The big question: how much does a reader read?
First off, my friend was right. It is the reader's job to read the entire screenplay.
The studios do this because they are not looking for a "story" out of a screenplay, they are looking for a concept. Something solid for them to hold on to and develop into movie. So even if the first 100 pages are horrible in a screenplay, there could be something special in the last ten (in theory).
Is it foolish to believe that every studio reader reads every screenplay from start to finish? No. Most readers will give writers the common courtesy of finishing their screenplay.
But it would be foolish to believe that no reader skims.

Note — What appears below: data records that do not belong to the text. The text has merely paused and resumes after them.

Definition AuthnAuthorityDescriptor_tags : list (Tagged AuthnAuthorityDescriptor) :=
  (RoleDescriptor_tags AuthnAuthorityDescriptor_RoleDescriptor ++
   [tag_slice "" "AuthnQueryService" AuthnAuthorityDescriptor_AuthnQueryServices;
    tag_slice "" "AssertionIDRequestService" AuthnAuthorityDescriptor_AssertionIDRequestServices;
    tag_slice "" "NameIDFormat" AuthnAuthorityDescriptor_NameIDFormats])%list.
#[export] Instance AuthnAuthorityDescriptor_xml : XmlType AuthnAuthorityDescriptor :=
  struct_type None AuthnAuthorityDescriptor_tags zero_AuthnAuthorityDescriptor.

Definition PDPDescriptor_tags : list (Tagged PDPDescriptor) :=
  (RoleDescriptor_tags PDPDescriptor_RoleDescriptor ++
   [tag_slice "" "AuthzService" PDPDescriptor_AuthzServices;
    tag_slice "" "AssertionIDRequestService" PDPDescriptor_AssertionIDRequestServices;
    tag_slice "" "NameIDFormat" PDPDescriptor_NameIDFormats])%list.
#[export] Instance PDPDescriptor_xml : XmlType PDPDescriptor := struct_type None PDPDescriptor_tags zero_PDPDescriptor.

Definition AttributeAuthorityDescriptor_tags : list (Tagged AttributeAuthorityDescriptor) :=
  (RoleDescriptor_tags AttributeAuthorityDescriptor_RoleDescriptor ++
   [tag_slice "" "AttributeService" AttributeAuthorityDescriptor_AttributeServices;
    tag_slice "" "AssertionIDRequestService" AttributeAuthorityDescriptor_AssertionIDRequestServices;
    tag_slice "" "NameIDFormat" AttributeAuthorityDescriptor_NameIDFormats;
    tag_slice "" "AttributeProfile" AttributeAuthorityDescriptor_AttributeProfiles;
    tag_slice "" "Attribute" AttributeAuthorityDescriptor_Attributes])%list.
#[export] Instance AttributeAuthorityDescriptor_xml : XmlType AttributeAuthorityDescriptor :=
  struct_type None AttributeAuthorityDescriptor_tags zero_AttributeAuthorityDescriptor.

Definition AffiliationDescriptor_tags : list (Tagged AffiliationDescriptor) :=
  [tag_attr "affiliationOwnerID" AffiliationDescriptor_AffiliationOwnerID string_attr;
   tag_attr "ID" AffiliationDescriptor_ID string_attr;
   tag_attr "validUntil" AffiliationDescriptor_ValidUntil time_attr;
   tag_attr "cacheDuration" AffiliationDescriptor_CacheDuration (pointer_attr XSDDuration_attr);
   tag_pointer "" "Signature" AffiliationDescriptor_Signature;
   tag_slice "" "AffiliateMember" AffiliationDescriptor_AffiliateMembers;
   tag_slice "" "KeyDescriptor" AffiliationDescriptor_KeyDescriptors].
#[export] Instance AffiliationDescriptor_xml : XmlType AffiliationDescriptor :=
  struct_type None AffiliationDescriptor_tags zero_AffiliationDescriptor.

When you read enough screenplay's, you start to develop a sixth sense. Every reader has it. I can tell if a screenplay is going to be good by page three. And most studio readers can tell faster.
It's really easy to tell. If on the second page there is a block of text that is thirty lines, slowing the pace to a crawl. Or if there has been two flashbacks and it's only page two. Or if the first line of the screenplay is: "A beautiful woman and an ugly man are f***ing"(all three examples are from scripts I've read).

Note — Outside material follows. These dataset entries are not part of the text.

(* ===== verification/SchemaRoundtrip.v ===== *)
(** * SchemaRoundtrip: a message that is written is read back

    What [UnmarshalXML] reads from what [Element] builds, for the messages of
    [src/schema.go]: the message, with its times in milliseconds and without what the
    tags of the structs do not name.  [built] describes an element in the
    course of its construction. *)

From stdpp Require Import base option list gmap strings sets.
From Stdlib Require Import ZArith Lia Ascii.
From S2P Require Import Prelude Go Duration RelaxedTime Encoding Etree C14n Schema Env Reference.
From S2P Require Import SchemaXML XmlDecode SchemaDecode.

Open Scope string_scope.

#[local] Arguments RelaxedTime_UnmarshalText : simpl never.
#[local] Arguments Time_Format : simpl never.
#[local] Arguments time_Parse : simpl never.

(** ** What [etree] documents of building elements *)

Class EtreeBuild `{EtreeI : EtreeOps} : Prop := {
  NewElement_split tag : NewElement tag = mkElement (split_name tag).1 (split_name tag).2 [] [];
  CreateAttr_new key value e :
    (∀ a, a ∈ Attrs e → (Attr_Space a, Attr_Key a) ≠ split_name key) →
    CreateAttr key value e
    = set_Attrs (Attrs e ++ [mkAttr (split_name key).1 (split_name key).2 value])%list e;
  SetText_only text e : (∀ t, t ∈ Child e → token_text t = "") → ∃ c,
    SetText text e = set_Child c e ∧ char_data c = text ∧ omap token_element c = ChildElements e;
  AddChild_last c e : AddChild c e = set_Child (Child e ++ [TElement c])%list e
}.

You just know this isn't going to be good.
So they skim, not because they are lazy or because they hate you, but because the script just wasn't engaging enough. There was nothing to grab on to, right from the beginning.
And with three more scripts the reader has to get through that day, he/she don't have time to analyze every word of your screenplay.

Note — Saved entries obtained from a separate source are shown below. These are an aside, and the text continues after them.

(* ===== verification/MetadataRoundtrip.v ===== *)
(** * MetadataRoundtrip: a struct that is written by its tags is read back

    The law [RoundTrip] of a type: what [xml_write] makes of a value that satisfies [rt_ok] is
    read as the value again, with the indentation of a printer or without.  [struct_rt] proves
    it for a struct from its tags, [attrs_rt] and [els_rt] describe how far it is read. *)

From stdpp Require Import base option list gmap strings.
From Stdlib Require Import ZArith Lia Ascii.
From S2P Require Import Prelude Go Duration RelaxedTime Encoding Etree Schema Env SchemaXML XmlDecode XmlEncode SchemaDecode.
From S2P Require Import SchemaRoundtrip MetadataCodec.

Open Scope string_scope.

(** ** Text *)

Lemma expand_plain a s : Ascii.eqb a "&" = false → Ascii.eqb a "013" = false →
  expand None (String a s) = String a <$> expand None s.
Proof. cbn [expand]. by intros -> ->. Qed.

Lemma expand_high a s : (N_of_ascii a <? 128)%N = false → expand None (String a s) = String a <$> expand None s.
Proof. intros H. apply expand_plain; destruct (Ascii.eqb_spec a "&"), (Ascii.eqb_spec a "013"); by subst. Qed.

Lemma expand_escape_byte a s : xml_byte a = true →
  expand None (escape_byte a +++ s) = String a <$> expand None s.
Proof. destruct a as [[] [] [] [] [] [] [] []]; intros H; first [done|reflexivity|by destruct (expand None s)]. Qed.

(** The bytes after the first one of a rune. *)
Lemma byte_within_high lo hi b : (128 <= lo)%N → byte_within lo hi b = true → (N_of_ascii b <? 128)%N = false.
Proof. unfold byte_within. intros Hlo. rewrite andb_true_iff, !N.leb_le. intros [? ?]. apply N.ltb_ge. lia. Qed.

Ltac rune_tac :=
  repeat lazymatch goal with H : _ && _ = true |- _ => apply andb_true_iff in H as [? ?] end;
  repeat match goal with
  | H : byte_within _ _ _ = true |- _ => apply byte_within_high in H; [|by repeat case_match]
  end.

Lemma EscapeText_expand s : xml_text s = true → expand None (EscapeText s) = Some s.
Proof.
  remember (String.length s) as n eqn:Hn. revert s Hn.
  induction (lt_wf n) as [n _ IH]. intros [|a r] -> H; [done|].
  cbn [xml_text EscapeText] in *. destruct (N_of_ascii a <? 128)%N eqn:Ha.
  { apply andb_true_iff in H as [Hb H]. rewrite expand_escape_byte by done.
    by rewrite (IH (String.length r)) by (done || simpl; lia). }
  destruct r as [|b r]; [done|]. destruct (rune2 _ b) eqn:H2.
  { unfold rune2 in H2. rune_tac. rewrite !expand_high by done. by rewrite (IH (String.length r)) by (done || simpl; lia). }
  destruct r as [|c r]; [done|]. destruct (rune3 _ b c) eqn:H3.
  { unfold noncharacter in H. apply andb_true_iff in H as [Hc H]. apply negb_true_iff in Hc. rewrite Hc. cbn [String.append].
    unfold rune3 in H3. rune_tac. rewrite !expand_high by done. by rewrite (IH (String.length r)) by (done || simpl; lia). }
  destruct r as [|d r]; [done|]. apply andb_true_iff in H as [H4 H]. rewrite H4.
  unfold rune4 in H4. rune_tac. rewrite !expand_high by done. by rewrite (IH (String.length r)) by (done || simpl; lia).
Qed.

(** A text of characters of XML is read as it was. *)
Lemma EscapeText_read s : xml_text s = true → text_read (EscapeText s) = Some s.
Proof. intros H. unfold text_read. rewrite EscapeText_expand by done. simpl. by rewrite H. Qed.

Lemma printed_attr_printable a : xml_text (Attr_Value a) = true → printed_attr a = Some a.
Proof. intros H. unfold printed_attr. rewrite EscapeText_read by done. by destruct a. Qed.

Lemma printable_as_read e : printable e = true → as_read e = Some e.
Proof.
  induction e as [s t a c IH] using element_tree_ind. cbn [printable as_read Space Tag Attrs Child].
  intros [Ha Hc]%andb_true_iff.
  assert (Hm : mapM printed_attr a = Some a).
  { clear -Ha. induction a as [|x a IH]; [done|]. cbn [forallb] in Ha. apply andb_true_iff in Ha as [Hx Ha].
    cbn [mapM]. rewrite printed_attr_printable by done. simpl. by rewrite IH. }
  rewrite Hm. cbn [mbind option_bind].
  match goal with |- (?go c ≫= _) = _ => assert (Hg : go c = Some c); [|by rewrite Hg] end.
  clear -Hc IH. induction IH as [|[x|x|x|x] c Hx IH IHc]; [done| | |done..]; apply andb_true_iff in Hc as [Hp Hc].
  - simpl in Hx. rewrite Hx by done. simpl. by rewrite IHc.
  - rewrite EscapeText_read by done. simpl. by rewrite IHc.
Qed.

Lemma printed_printable l e : printable e = true → printed l e = Some (laid_out l e).
Proof. intros H. unfold printed. by rewrite printable_as_read. Qed.

(** ** Indentation *)

Lemma has_elements_omap c : has_elements c = negb (bool_decide (omap token_element c = [])).
Proof. induction c as [|[] c IH]; simpl; done. Qed.

Lemma text_tokens_els s : omap token_element (text_tokens s) = [].
Proof. unfold text_tokens. by case_match. Qed.

Lemma lay_out_els f text c : omap token_element (lay_out f text c) = map f (omap token_element c).
Proof.
  induction c as [|[] c IH]; cbn; [done| |done..]. by rewrite omap_app, text_tokens_els, <- IH.
Qed.

Lemma lay_out_plain f text c : omap token_element c = [] → lay_out f text c = c.
Proof. induction c as [|[] c IH]; cbn; intros H; [done..| | |]; f_equal; by apply IH. Qed.

Lemma laid_out_els l e : ChildElements (laid_out l e) = map (laid_out (deeper l)) (ChildElements e).
Proof.
  destruct e as [s t a c]. unfold ChildElements. cbn [Child laid_out set_Child]. rewrite omap_app, lay_out_els.
  case_match; [by rewrite text_tokens_els, app_nil_r|by rewrite app_nil_r].
Qed.

Lemma laid_out_plain l e : ChildElements e = [] → laid_out l e = e.
Proof.
  destruct e as [s t a c]. unfold ChildElements. cbn [Child laid_out set_Child]. intros H.
  rewrite has_elements_omap, bool_decide_eq_true_2, lay_out_plain by done. by rewrite app_nil_r.
Qed.

Lemma laid_out_scope l e ns : xml_scope ns (laid_out l e) = xml_scope ns e.
Proof. by destruct e. Qed.

Lemma laid_out_space l e ns : element_space ns (laid_out l e) = element_space ns e.
Proof. by destruct e. Qed.

Lemma laid_out_Tag l e : Tag (laid_out l e) = Tag e.
Proof. by destruct e. Qed.

Lemma laid_out_Attrs l e : Attrs (laid_out l e) = Attrs e.
Proof. by destruct e. Qed.

Lemma char_data_text s : char_data (text_tokens s) = s.
Proof. unfold text_tokens. case_bool_decide; subst; simpl; [done|]. by rewrite append_nil_r. Qed.

(** ** The law *)

(** No prefix is the URI of the prefix xml. *)
Definition scope_ok (ns : NSContext) : Prop := ns !! XMLNamespace = None.

(** The decoder gets an element from the text of [e], with the indentation of a printer or
    without, and reads it as [m], if all texts of [e] are of characters of XML. *)
Definition reads_back {M} (read : Reader M) (zero m : M) (e : Element) : Prop :=
  printable e = true → ∀ l, ∃ e', printed l e = Some e' ∧ ∀ ns, scope_ok ns → read ns e' zero = Ret m.

Lemma laid_out_reads_back {M} (read : Reader M) (zero m : M) e :
  (∀ ns l, scope_ok ns → read ns (laid_out l e) zero = Ret m) → reads_back read zero m e.
Proof. intros H Hp l. exists (laid_out l e). split; [by apply printed_printable|]. intros ns Hns. by apply H. Qed.

Definition named (n : option XMLName) (local : string) : Prop :=
  (local =? "xmlns") = false ∧ match n with None => True | Some n => XMLName_Local n = local end.
Definition name_space (n : option XMLName) (space : string) : string :=
  match n with None => space | Some n => XMLName_Space n end.

Record writes_back {F} `{XmlT : !XmlType F} (space local : string) (x : F) (e : Element) : Prop := {
  wb_write : xml_write space local x = Ret e;
  wb_tag : Tag e = local;
  wb_space ns : name_space xml_name space ≠ "" → element_space (xml_scope ns e) e = name_space xml_name space;
  wb_read ns l : scope_ok ns → xml_read ns (laid_out l e) xml_zero = Ret x
}.

Class RoundTrip (F : Type) `{XmlT : !XmlType F} := {
  rt_ok : F → Prop;
  rt space local x : named xml_name local → rt_ok x → ∃ e, writes_back space local x e
}.

Class AttrLaw {F} (k : AttrKind F) := {
  attr_ok : F → Prop;
  attr_law x : attr_ok x → ∃ o, attr_write k x = Ret o ∧
    match o with Some s => attr_read k s = Ret x | None => x = attr_zero k end
}.

(** ** Attributes *)

#[export] Program Instance string_attr_law : AttrLaw string_attr := {| attr_ok _ := True |}.
Next Obligation. intros x _. by eexists. Qed.

#[export] Program Instance omitempty_attr_law : AttrLaw omitempty_attr := {| attr_ok _ := True |}.
Next Obligation.
  intros x _. eexists. split; [done|]. unfold nonempty. by case_bool_decide.
Qed.

#[export] Program Instance bool_attr_law : AttrLaw bool_attr := {| attr_ok _ := True |}.
Next Obligation. intros x _. eexists. split; [done|]. apply copy_bool_FormatBool. Qed.

(** A pointer is set again if its value has a text. *)
#[export] Program Instance pointer_attr_law {F} (k : AttrKind F) `{L : !AttrLaw k} : AttrLaw (pointer_attr k) := {|
  attr_ok o := ∀ x, o = Some x → attr_ok x ∧ ∃ s, attr_write k x = Ret (Some s)
|}.
Next Obligation.
  intros F k L [x|] H; simpl; [|by exists None]. destruct (H x eq_refl) as (Hx & s & Hs).
  exists (Some s). split; [done|]. destruct (attr_law x Hx) as (o & Ho & Hr). rewrite Hs in Ho. injection Ho as <-.
  unfold to_pointer. by rewrite Hr.
Qed.

Lemma itoa_digits n : (0 <= n)%Z → all_bytes is_digit (itoa n) = true.
Proof. intros H. rewrite itoa_pos by done. by induction (N.to_uint (Z.to_N n)). Qed.

Lemma sign_of_digits {A} c (plus minus other : A) : is_digit c = true →
  match c with "+"%char => plus | "-"%char => minus | _ => other end = other.
Proof. by destruct c as [[] [] [] [] [] [] [] []]. Qed.

Lemma copy_int_itoa n : (0 <= n < 2 ^ 63)%Z → copy_int (itoa n) = Ret n.
Proof.
  intros Hn. unfold copy_int. rewrite itoa_nonempty by lia.
  rewrite (TrimSpace_text is_digit (itoa n)); [|by vm_compute|by vm_compute|apply itoa_digits; lia].
  pose proof (itoa_digits n ltac:(lia)) as Hd. pose proof (span_digits_itoa n ltac:(lia) "" eq_refl) as Hs.
  pose proof (digits_value_itoa n ltac:(lia)) as Hv. rewrite append_nil_r in Hs. pose proof (itoa_nonempty n ltac:(lia)) as H0.
  unfold ParseInt. destruct (itoa n) as [|c s] eqn:E; [done|]. simpl in Hd. apply andb_true_iff in Hd as [Hc _].
  rewrite <- E in Hs, Hv, H0 |- *.
  rewrite sign_of_digits by done.
  rewrite Hs, H0. simpl. rewrite Hv. replace (in_int64 n) with true; [done|]. unfold in_int64. symmetry. lia.
Qed.

#[export] Program Instance int_attr_law : AttrLaw int_attr := {| attr_ok z := (0 <= z < 2 ^ 63)%Z |}.
Next Obligation.
  intros z Hz. eexists. split; [done|]. by apply copy_int_itoa.
Qed.

#[export] Program Instance time_attr_law : AttrLaw time_attr := {| attr_ok := four_digit_year |}.
Next Obligation.
  intros t (s & Hs & Hr)%Time_MarshalText_read. exists (Some s). simpl. by rewrite Hs.
Qed.

Definition whole_milliseconds (t : Time) : Prop := four_digit_year t ∧ (t mod Millisecond = 0)%Z.
Definition whole_seconds (d : Duration) : Prop := (- 2 ^ 63 < d < 2 ^ 63)%Z ∧ (Z.rem d Second = 0)%Z.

So when asked the question: "how much does a reader really read?" there are two answers.
Answer 1: Ten pages. Most readers will read your set up without skimming. After that, if your story doesn't get going with a catalyst/inciting incident, they will assume that there is no story to be told. And start to skim.
Answer 2: All of it. If you have an exciting concept, fun and layered characters and a solid structure with excellent pacing, the reader will read it all.
Writers tend to blame the reader for not selling their script. Writers rarely point the finger at themselves.
Remember: readers are people. People with lives.
If a reader only has a few hours to read a 165 page screenplay, nothing in this world will stop them from skimming like crazy (for the love of God, don't send anyone a 165 page screenplay).
The reason I created Reader Proof was not to trick the reader into finishing your script, but to entice the reader to.
And there lies the true answer to the age old question.
A reader will read anything; as long as you make him want to.